Example 2. R, a foreign holding company, owns all of the voting stock in five corporations, two of which are domestic corporations. All of the subsidiary corporations are engaged in the active conduct of a trade or business. R has an office in the United States where its chief executive officer, who is also the chief executive officer of one of the domestic corporations, spends a substantial portion of the taxable year supervising R's investment in its operating subsidiaries and performing his function as chief executive officer of the domestic operating subsidiary. R is not considered to be engaged in a trade or business in the United States during the taxable year by reason of the activities carried on in the United States by its chief executive officer in the supervision of its investment in its operating subsidiary corporations. Accordingly, the dividends from sources within the United States received by R during the taxable year from its domestic subsidiary corporations are not effectively connected for that year with the conduct of a trade or business in the United States by R.

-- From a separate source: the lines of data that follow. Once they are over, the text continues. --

(* ===== verification/Codec.v ===== *)
(** * The frame codec (src/common/codec/YoloCodec.cpp, src/storage/YoloTypes.h)

    Detections as they are stored: a frame becomes a JSON object and back. *)
From S2P Require Import Prelude Text Json JsonText.
Local Open Scope string_scope.

Section codec.
Context `{!Floats, !JsonText}.

Record YoloBox := mkYoloBox {
  class_id : Z;
  box_x : f32;
  box_y : f32;
  box_w : f32;
  box_h : f32;
  confidence : f32;
}.

Record YoloFrame := mkYoloFrame {
  image_id : string;
  image_hash : string;
  boxes : list YoloBox;
  width : Z;
  height : Z;
}.

(** A [float] becomes a JSON number by widening. *)
Definition json_of_f32 (x : f32) : json := JFloat (f64_of_f32 x).

Definition encode_box (b : YoloBox) : json :=
  obj_of [("class_id", JInt (class_id b)); ("x", json_of_f32 (box_x b));
          ("y", json_of_f32 (box_y b)); ("w", json_of_f32 (box_w b));
          ("h", json_of_f32 (box_h b)); ("confidence", json_of_f32 (confidence b))].

(** The object [encode] builds, and the one [handleGet] builds the same way. *)
Definition frame_json (f : YoloFrame) : json :=
  obj_of [("image_id", JString (image_id f)); ("width", JInt (width f));
          ("height", JInt (height f)); ("image_hash", JString (image_hash f));
          ("boxes", JArray (encode_box <$> boxes f))].

(** [encode(f)] *)
Definition encode (f : YoloFrame) : result string := or_throw (json_dump (frame_json f)).

(** [jb.at(key)] converted to the type of the field. *)
Definition int_at (key : string) (j : json) : result Z := json_at key j ≫= get_int.
Definition float_at (key : string) (j : json) : result f32 := json_at key j ≫= get_float.
Definition string_at (key : string) (j : json) : result string := json_at key j ≫= get_string.

Definition decode_box (jb : json) : result YoloBox :=
  c ← int_at "class_id" jb;
  x ← float_at "x" jb;
  y ← float_at "y" jb;
  w ← float_at "w" jb;
  h ← float_at "h" jb;
  p ← float_at "confidence" jb;
  Ok (mkYoloBox c x y w h p).

Fixpoint decode_boxes (l : list json) : result (list YoloBox) :=
  match l with
  | [] => Ok []
  | jb :: l' => b ← decode_box jb; bs ← decode_boxes l'; Ok (b :: bs)
  end.

(** The fields, in the order [decode] (and [handleStore]) reads them. *)
Definition frame_of_json (j : json) : result YoloFrame :=
  i ← string_at "image_id" j;
  w ← int_at "width" j;
  h ← int_at "height" j;
  s ← string_at "image_hash" j;
  jbs ← json_at "boxes" j;
  bs ← decode_boxes (json_items jbs);
  Ok (mkYoloFrame i s bs w h).

(** [decode(v)] *)
Definition decode (v : string) : result YoloFrame :=
  j ← or_throw (json_parse v);
  frame_of_json j.

(** ** Frames that have a text *)
Definition box_finite (b : YoloBox) : bool :=
  f32_finite (box_x b) && f32_finite (box_y b) && f32_finite (box_w b) &&
  f32_finite (box_h b) && f32_finite (confidence b).

Definition box_ok (b : YoloBox) : Prop := is_i32 (class_id b).

Definition frame_ok (f : YoloFrame) : Prop :=
  utf8_ok (image_id f) = true /\ utf8_ok (image_hash f) = true /\
  is_i32 (width f) /\ is_i32 (height f) /\ Forall box_ok (boxes f).
End codec.

Section codec_lemmas.
Context `{!Floats, !FloatLaws, !JsonText, !JsonTextLaws}.

Lemma i32_json_int z : is_i32 z -> json_int_ok z.
Proof. unfold is_i32, json_int_ok. lia. Qed.

Lemma keys_sorted_cons k v m :
  Forall (fun kv => String.compare k kv.1 = Lt) m -> keys_sorted m -> keys_sorted ((k, v) :: m).
Proof.
  intros Hk Hm. unfold keys_sorted. csimpl. constructor; [done|].
  by apply Forall_fmap.
Qed.

Lemma frame_json_eq f : frame_json f =
  JObject [("boxes", JArray (encode_box <$> boxes f)); ("height", JInt (height f));
           ("image_hash", JString (image_hash f)); ("image_id", JString (image_id f));
           ("width", JInt (width f))].
Proof. reflexivity. Qed.

Lemma encode_box_eq b : encode_box b =
  JObject [("class_id", JInt (class_id b)); ("confidence", json_of_f32 (confidence b));
           ("h", json_of_f32 (box_h b)); ("w", json_of_f32 (box_w b));
           ("x", json_of_f32 (box_x b)); ("y", json_of_f32 (box_y b))].
Proof. reflexivity. Qed.

(** The keys are ASCII and in order. *)
Ltac solve_object :=
  apply json_ok_object; split;
  [repeat (apply keys_sorted_cons; [repeat constructor|]); constructor
  |repeat (apply List.Forall_cons; [split; [by apply utf8_ascii|]|]); try apply List.Forall_nil].

Lemma encode_box_ok b : box_ok b -> box_finite b = true -> json_ok (encode_box b).
Proof.
  intros Hb Hf. unfold box_finite in Hf. bool_to_prop. rewrite encode_box_eq. solve_object;
    try (unfold json_of_f32; simpl; by rewrite widen_finite). by apply i32_json_int.
Qed.

Lemma frame_json_ok f :
  frame_ok f -> forallb box_finite (boxes f) = true -> json_ok (frame_json f).
Proof.
  intros (Hi & Hs & Hw & Hh & Hb) Hfin. rewrite frame_json_eq. solve_object; try done;
    try by apply i32_json_int.
  apply json_ok_array, Forall_fmap. rewrite Forall_forall in Hb. rewrite Forall_forall.
  intros b Hin. apply encode_box_ok; [by apply Hb|].
  rewrite forallb_forall in Hfin. by apply Hfin, list_elem_of_In.
Qed.

Lemma get_int_i32 z : is_i32 z -> get_int (JInt z) = Ok z.
Proof. intros Hz. simpl. by rewrite i32_small. Qed.

Lemma get_float_widen x : f32_finite x = true -> get_float (json_of_f32 x) = Ok x.
Proof. intros Hx. simpl. by rewrite narrow_widen. Qed.

Lemma decode_box_encode b : box_ok b -> box_finite b = true -> decode_box (encode_box b) = Ok b.
Proof.
  intros Hb Hf. unfold box_finite in Hf. bool_to_prop. rewrite encode_box_eq.
  unfold decode_box, int_at, float_at. cbn [json_at obj_find String.eqb Ascii.eqb Bool.eqb or_throw].
  cbn [mbind result_bind]. rewrite get_int_i32 by done. cbn.
  rewrite !narrow_widen by done. by destruct b.
Qed.

Lemma decode_boxes_encode bs :
  Forall box_ok bs -> forallb box_finite bs = true ->
  decode_boxes (encode_box <$> bs) = Ok bs.
Proof.
  intros Hb Hf. induction Hb as [|b bs Hb Hbs IH]; [done|]. simpl in Hf. bool_to_prop.
  rewrite fmap_cons. cbn [decode_boxes]. rewrite decode_box_encode by done.
  rewrite IH by done. done.
Qed.

Lemma frame_of_json_encode f :
  frame_ok f -> forallb box_finite (boxes f) = true -> frame_of_json (frame_json f) = Ok f.
Proof.
  intros (Hi & Hs & Hw & Hh & Hb) Hfin. rewrite frame_json_eq.
  unfold frame_of_json, string_at, int_at. cbn. rewrite !i32_small by done.
  rewrite decode_boxes_encode by done. cbn. by destruct f.
Qed.

(** *** Boxes with a number that is not finite *)
Definition null_or_f32 (x : f32) : json := if f32_finite x then json_of_f32 x else JNull.

Definition encode_box_null (b : YoloBox) : json :=
  JObject [("class_id", JInt (class_id b)); ("confidence", null_or_f32 (confidence b));
           ("h", null_or_f32 (box_h b)); ("w", null_or_f32 (box_w b));
           ("x", null_or_f32 (box_x b)); ("y", null_or_f32 (box_y b))].

Definition frame_json_null (f : YoloFrame) : json :=
  JObject [("boxes", JArray (encode_box_null <$> boxes f)); ("height", JInt (height f));
           ("image_hash", JString (image_hash f)); ("image_id", JString (image_id f));
           ("width", JInt (width f))].

Lemma finite_or_null_f32 x : finite_or_null (json_of_f32 x) = null_or_f32 x.
Proof. unfold null_or_f32, json_of_f32. simpl. rewrite widen_finite. by destruct (f32_finite x). Qed.

Lemma finite_or_null_frame f : finite_or_null (frame_json f) = frame_json_null f.
Proof.
  rewrite frame_json_eq. unfold frame_json_null. cbn. do 2 f_equal. f_equal. f_equal.
  induction (boxes f) as [|b bs IH]; [done|]. rewrite !fmap_cons, IH. f_equal.
  rewrite encode_box_eq. unfold encode_box_null. rewrite <- !finite_or_null_f32. done.
Qed.

Lemma null_or_f32_ok x : json_ok (null_or_f32 x).
Proof.
  unfold null_or_f32, json_of_f32. destruct (f32_finite x) eqn:E; [|done].
  simpl. by rewrite widen_finite.
Qed.

Lemma encode_box_null_ok b : box_ok b -> json_ok (encode_box_null b).
Proof.
  intros Hb. unfold encode_box_null. solve_object; try apply null_or_f32_ok.
  by apply i32_json_int.
Qed.

Lemma frame_json_null_ok f : frame_ok f -> json_ok (frame_json_null f).
Proof.
  intros (Hi & Hs & Hw & Hh & Hb). unfold frame_json_null. solve_object; try done;
    try by apply i32_json_int.
  apply json_ok_array, Forall_fmap. eapply Forall_impl; [exact Hb|]. apply encode_box_null_ok.
Qed.

Lemma get_float_null x :
  get_float (null_or_f32 x) = if f32_finite x then Ok x else Throw.
Proof.
  unfold null_or_f32. destruct (f32_finite x) eqn:E; [|done]. by apply get_float_widen.
Qed.

Lemma decode_box_null b :
  box_ok b -> decode_box (encode_box_null b) = if box_finite b then Ok b else Throw.
Proof.
  intros Hb. unfold decode_box, int_at, float_at, encode_box_null, box_finite.
  cbn [json_at obj_find String.eqb Ascii.eqb Bool.eqb or_throw]. cbn [mbind result_bind].
  rewrite get_int_i32 by done. rewrite !get_float_null.
  destruct (f32_finite (box_x b)); [|done]. destruct (f32_finite (box_y b)); [|done].
  destruct (f32_finite (box_w b)); [|done]. destruct (f32_finite (box_h b)); [|done].
  destruct (f32_finite (confidence b)); [|done]. by destruct b.
Qed.

Lemma decode_boxes_null bs :
  Forall box_ok bs ->
  decode_boxes (encode_box_null <$> bs) = if forallb box_finite bs then Ok bs else Throw.
Proof.
  intros Hb. induction Hb as [|b bs Hb Hbs IH]; [done|].
  rewrite fmap_cons. cbn [decode_boxes forallb]. rewrite decode_box_null by done.
  destruct (box_finite b); [|done]. cbn [mbind result_bind andb]. rewrite IH.
  by destruct (forallb box_finite bs).
Qed.

(** Encoding always has a text; decoding it needs finite numbers. *)
Lemma decode_encode f :
  frame_ok f -> exists s, encode f = Ok s /\
    decode s = if forallb box_finite (boxes f) then Ok f else Throw.
Proof.
  intros Hf. unfold encode, decode. rewrite dump_null, finite_or_null_frame.
  destruct (dump_parse _ (frame_json_null_ok f Hf)) as (s & -> & Hp).
  exists s. split; [done|]. rewrite Hp. cbn [or_throw mbind result_bind].
  destruct Hf as (Hi & Hs & Hw & Hh & Hb).
  unfold frame_of_json, string_at, int_at. cbn. rewrite !i32_small by done.
  change (list_fmap YoloBox json encode_box_null (boxes f)) with (encode_box_null <$> boxes f).
  rewrite decode_boxes_null by done.
  destruct (forallb box_finite (boxes f)); [|done]. by destruct f.
Qed.
End codec_lemmas.

(** ** The properties *)

(** C27. A stored frame is read back as it was: every frame whose strings are
    UTF-8 and whose coordinates and confidences are finite has a text, and
    decoding the text gives the frame. *)
Theorem codec_roundtrip `{!Floats, !FloatLaws, !JsonText, !JsonTextLaws} (f : YoloFrame) :
  frame_ok f -> forallb box_finite (boxes f) = true ->
  exists s, encode f = Ok s /\ decode s = Ok f.
Proof.
  intros Hf Hfin. destruct (decode_encode f Hf) as (s & He & Hd).
  exists s. by rewrite Hfin in Hd.
Qed.

(** A frame with a number that is not finite (a client's 1e39 becomes an
    infinite [float]) is written without an error, as null, and the text
    cannot be decoded: every later read of the key throws. *)
Theorem codec_not_finite `{!Floats, !FloatLaws, !JsonText, !JsonTextLaws} (f : YoloFrame) :
  frame_ok f -> forallb box_finite (boxes f) = false ->
  exists s, encode f = Ok s /\ decode s = Throw.
Proof.
  intros Hf Hfin. destruct (decode_encode f Hf) as (s & He & Hd).
  exists s. by rewrite Hfin in Hd.
Qed.

(** ** Witnesses *)
Module Witness.

Definition frame (x : option Z) : YoloFrame :=
  mkYoloFrame "img1" "h" [mkYoloBox 3 x (Some 2%Z) (Some 30%Z) (Some (-4)%Z) (Some 1%Z)] 640 480.

Lemma frame_wf x : frame_ok (frame x).
Proof.
  unfold frame_ok, is_i32. simpl. split_and!; try done; try lia.
  repeat constructor; simpl; lia.
Qed.

(** The text. *)
Definition frame_text : string := requote
  "{'boxes':[{'class_id':3,'confidence':1.0,'h':-4.0,'w':30.0,'x':7.0,'y':2.0}],'height':480,'image_hash':'h','image_id':'img1','width':640}".

Lemma codec_roundtrip_witness :
  encode (frame (Some 7%Z)) = Ok frame_text /\ decode frame_text = Ok (frame (Some 7%Z)).
Proof.
  destruct (codec_roundtrip (frame (Some 7%Z))) as (s & He & Hd);
    [apply frame_wf|reflexivity|].
  assert (s = frame_text) as -> by (vm_compute in He; by injection He as <-).
  split; [exact He|exact Hd].
Defined.

Lemma codec_not_finite_witness :
  exists s, encode (frame None) = Ok s /\ decode s = Throw.
Proof.
  destruct (codec_not_finite (frame None)) as (s & He & Hd); [apply frame_wf|reflexivity|].
  exists s. split; [exact He|exact Hd].
Defined.
End Witness.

Example 3. During the months of June through December 1971, B, a nonresident alien individual who uses the calendar year as the taxable year and the cash receipts and disbursements method of accounting, is employed in the United States by domestic corporation M for a salary of $2,000 per month, payable semimonthly. During 1971, B receives from M salary payments totaling $13,000, all of which income by reason of section 864(c)(2) and paragraph (c)(6)(ii) of §1.864-4, is effectively connected for 1971 with the conduct of a trade or business in the United States by B. On December 31, 1971, B terminates his employment with M and departs from the United States. At no time during 1972 is B engaged in a trade or business in the United States. In January of 1972, B receives from M salary of $1,000 for the last half of December 1971, and a bonus of $1,000 in consideration of the services B performed in the United States during 1971 for that corporation. By reason of section 864(c)(1)(B) and this section, the $2,000 received by B during 1972 from sources within the United States is not effectively connected for that year with the conduct of a trade or business in the United States, even though such amount, if it had been received by B during 1971, would have been effectively connected for 1971 with the conduct of a trade or business in the United States by B.